Task objective: Beginning with the line below that contains "let! _ := emit EvMkdir in" and ending with the line that contains "(** ** The IFC", copy every line exactly. Copy nothing else.

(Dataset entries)
- Opening Delimiter -

(** * IFC fragment converter: a shallow embedding of the two Express servers

    The repository holds two versions of the same HTTP service:
    - [src/server.js] (module [Server] below): keys are the SHA-256 hex digest
      of the requested filename; Convert takes a multipart IFC upload;
    - [src/unnamed/part_000] (module [Part000] below): keys are the filename
      itself; Convert takes a JSON body [{filename, ifcUrl}] and downloads the
      IFC model.

    Both handlers are [async] functions whose whole body sits in one
    [try { ... } catch]. They are modelled in a state and error monad [M]:
    the state is the fragments directory on disk plus a trace of the calls
    made to the outside world (file system, [fetch], the IFC engine); the
    answers of the outside world (which calls fail, what the engine returns)
    are a read-only environment [env] that the theorems quantify over. *)

From stdpp Require Import base gmap strings list.
From Stdlib Require Import ZArith Ascii.

Open Scope Z_scope.

Abbreviation bytes := (list Byte.byte).

(** ** Observable calls to the outside world *)

Inductive event : Type :=
| EvStat (p : string)          (** [fs.stat(p)] *)
| EvMkdir                      (** [fs.mkdir(FRAGMENTS_DIR, {recursive: true})] *)
| EvWrite (p : string)         (** [fs.writeFile(p, ...)] *)
| EvFetch (url : string)       (** [fetch(url)] *)
| EvInit                       (** [initIfcLoader()]: [new OBC.Components()] *)
| EvLoad                       (** [fragmentIfcLoader.load(buffer)] *)
| EvExport                     (** [fragments.export(model)] *)
| EvProps                      (** [model.getLocalProperties()] *)
| EvDisposeFragments           (** [fragments.dispose()] *)
| EvDisposeComponents.         (** [components.dispose()] *)

#[global] Instance event_eq_dec : EqDecision event.
Proof. solve_decision. Defined.

(** The fragments directory [FRAGMENTS_DIR]: [disk] maps a file name inside
    the directory to its contents ([path.join(FRAGMENTS_DIR, name)] is
    represented by [name]); [dir_exists] records whether the directory
    itself exists; [trace] lists the calls made, most recent first. *)
Record world : Type := mkWorld {
  disk : gmap string bytes;
  dir_exists : bool;
  trace : list event
}.

(** The answer of [fetch(url)]: a rejected promise (network error), or a
    response with [response.ok], [response.statusText] and the body. *)
Inductive fetch_outcome : Type :=
| FetchNetworkError (message : string)
| FetchResponse (ok : bool) (statusText : string) (body : bytes).

(** Handles of the objects the IFC engine hands back. *)
Definition model_handle := nat.
Definition properties_handle := nat.

(** How the outside world answers: [Some message] / [inl message] is a call
    that throws (or rejects) with an [Error] of that message. *)
Record env : Type := mkEnv {
  env_mkdir_error : option string;
  env_write_error : string -> option string;
  env_fetch : string -> fetch_outcome;
  env_init_error : option string;
  env_load : bytes -> string + model_handle;
  env_export : model_handle -> string + bytes;
  env_properties : model_handle -> string + properties_handle;
  env_stringify : properties_handle -> string + bytes
}.

(** ** A state and error monad *)

Definition M (A : Type) : Type := env -> world -> world * (string + A).

Definition ret {A} (a : A) : M A := fun _ w => (w, inr a).

Definition bind {A B} (m : M A) (k : A -> M B) : M B :=
  fun e w =>
    match m e w with
    | (w', inl err) => (w', inl err)
    | (w', inr a) => k a e w'
    end.

Definition throw {A} (message : string) : M A := fun _ w => (w, inl message).

(** [try { m } catch (error) { h(error.message) }] *)
Definition try_catch {A} (m : M A) (h : string -> M A) : M A :=
  fun e w =>
    match m e w with
    | (w', inl err) => h err e w'
    | (w', inr a) => (w', inr a)
    end.

(** Run [m] and keep its outcome as a value: a promise that is started and
    settled, to be inspected later (as [Promise.all] does). *)
Definition attempt {A} (m : M A) : M (string + A) :=
  fun e w => let '(w', r) := m e w in (w', inr r).

Notation "'let!' x ':=' m 'in' k" := (bind m (fun x => k))
  (at level 200, x name, m at level 100, k at level 200, only parsing).

Definition emit (ev : event) : M unit :=
  fun _ w => (mkWorld (disk w) (dir_exists w) (ev :: trace w), inr tt).

Definition ask : M env := fun e w => (w, inr e).

Definition from_sum {A} (r : string + A) : M A :=
  match r with inl m => throw m | inr a => ret a end.

(** ** File system *)

(** [fs.stat(p).catch(() => null)], read as a boolean ([!!stats]): a
    rejected [stat] is a missing file. *)
Definition stat_or_null (p : string) : M bool :=
  let! _ := emit (EvStat p) in
  fun _ w => (w, inr (bool_decide (is_Some (disk w !! p)))).

(** [fs.mkdir(FRAGMENTS_DIR, { recursive: true })]: succeeds when the
    directory already exists. *)
Definition mkdir_recursive : M unit :=
  let! _ := emit EvMkdir in
  let! e := ask in
  match env_mkdir_error e with
  | Some m => throw m
  | None => fun _ w => (mkWorld (disk w) true (trace w), inr tt)
  end.

(** [fs.writeFile(p, data)]: replaces the whole file; fails when the
    directory is missing or the environment makes the write fail. *)
Definition writeFile (p : string) (data : bytes) : M unit :=
  let! _ := emit (EvWrite p) in
  let! e := ask in
  fun _ w =>
    if negb (dir_exists w)
    then (w, inl ("ENOENT: no such file or directory, open '" ++ p ++ "'")%string)
    else match env_write_error e p with
         | Some m => (w, inl m)
         | None => (mkWorld (<[p := data]> (disk w)) true (trace w), inr tt)
         end.

(** ** The IFC engine ([@thatopen/components], [web-ifc]) *)

(** [initIfcLoader()]: a fresh [OBC.Components] and its [IfcLoader]. *)
Definition initIfcLoader : M unit :=
  let! _ := emit EvInit in
  let! e := ask in
  match env_init_error e with Some m => throw m | None => ret tt end.

Definition load (data : bytes) : M model_handle :=
  let! _ := emit EvLoad in
  let! e := ask in from_sum (env_load e data).

Definition export (model : model_handle) : M bytes :=
  let! _ := emit EvExport in
  let! e := ask in from_sum (env_export e model).

Definition getLocalProperties (model : model_handle) : M properties_handle :=
  let! _ := emit EvProps in
  let! e := ask in from_sum (env_properties e model).

(** [JSON.stringify(properties)] *)
Definition stringify (props : properties_handle) : M bytes :=
  let! e := ask in from_sum (env_stringify e props).

Definition dispose_fragments : M unit := emit EvDisposeFragments.
Definition dispose_components : M unit := emit EvDisposeComponents.

(** ** Requests and responses *)

(** [req.params.filename], [req.files] (field name to uploaded data;
    [None] when [req.files] is unset) and the JSON body fields
    [req.body.filename], [req.body.ifcUrl] ([None] when absent). *)
Record request : Type := mkRequest {
  params_filename : string;
  files : option (gmap string bytes);
  body_filename : option string;
  body_ifcUrl : option string
}.
(** A loop that ends left at once, or took a turn. *)
Lemma loop_Ok_inv fuel s s' :
  loop fuel s = Ok s' ->
  (cond s = Ok false /\ s' = s) \/
  exists fuel' s1, fuel = S fuel' /\ cond s = Ok true /\ body s = Ok s1 /\
    loop fuel' s1 = Ok s'.
Proof.
  destruct (cond s) as [[]|f] eqn:Hc.
  - destruct fuel as [|fuel']; [unfold loop; simpl; by rewrite Hc|].
    rewrite loop_step by done. destruct (body s) as [s1|] eqn:Hb; [|done].
    intros Hl. right. by exists fuel', s1.
  - rewrite loop_exit by done. intros [= <-]. by left.
  - by rewrite (loop_cond_fault _ _ f Hc).
Qed.

(** A loop that ends leaves a state in which its condition fails. *)
Lemma loop_Ok_exit fuel : forall s s', loop fuel s = Ok s' -> cond s' = Ok false.
Proof.
  induction fuel as [|fuel IH]; intros s s' Hl;
    apply loop_Ok_inv in Hl as [[Hc ->]|(fuel' & s1 & Hf & _ & _ & Hl)]; try done.
  injection Hf as <-. by eapply IH.
Qed.

(** Total correctness of a loop under an invariant and a measure. *)
Lemma loop_total (Inv : St -> Prop) (m : St -> nat) :
  (forall s, Inv s ->
     match cond s with
     | Ok true =>
         match body s with
         | Ok s' => Inv s' /\ (m s' < m s)%nat
         | Fault _ => False
         end
     | Ok false => True
     | Fault _ => False
     end) ->
  forall fuel s, Inv s -> (m s <= fuel)%nat ->
    exists s', loop fuel s = Ok s' /\ Inv s' /\ cond s' = Ok false.
Proof.
  intros Hbody fuel s HI Hm. unfold loop.
  unshelve epose proof
    (while_total cond loop_body Inv (fun _ => False) m _ fuel s HI Hm) as Hw.
  { intros s0 HI0. specialize (Hbody s0 HI0). unfold loop_body.
    destruct (cond s0) as [[]|]; try done. by destruct (body s0). }
  destruct (while cond loop_body fuel s) as [[s'|[]]|]; [|done]. by exists s'.
Qed.

End Loop.

Arguments loop {St} cond body fuel s.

- Closing Delimiter -

Answer to the exercise:
  let! _ := emit EvMkdir in
  let! e := ask in
  match env_mkdir_error e with
  | Some m => throw m
  | None => fun _ w => (mkWorld (disk w) true (trace w), inr tt)
  end.

(** [fs.writeFile(p, data)]: replaces the whole file; fails when the
    directory is missing or the environment makes the write fail. *)
Definition writeFile (p : string) (data : bytes) : M unit :=
  let! _ := emit (EvWrite p) in
  let! e := ask in
  fun _ w =>
    if negb (dir_exists w)
    then (w, inl ("ENOENT: no such file or directory, open '" ++ p ++ "'")%string)
    else match env_write_error e p with
         | Some m => (w, inl m)
         | None => (mkWorld (<[p := data]> (disk w)) true (trace w), inr tt)
         end.

(** ** The IFC engine ([@thatopen/components], [web-ifc]) *)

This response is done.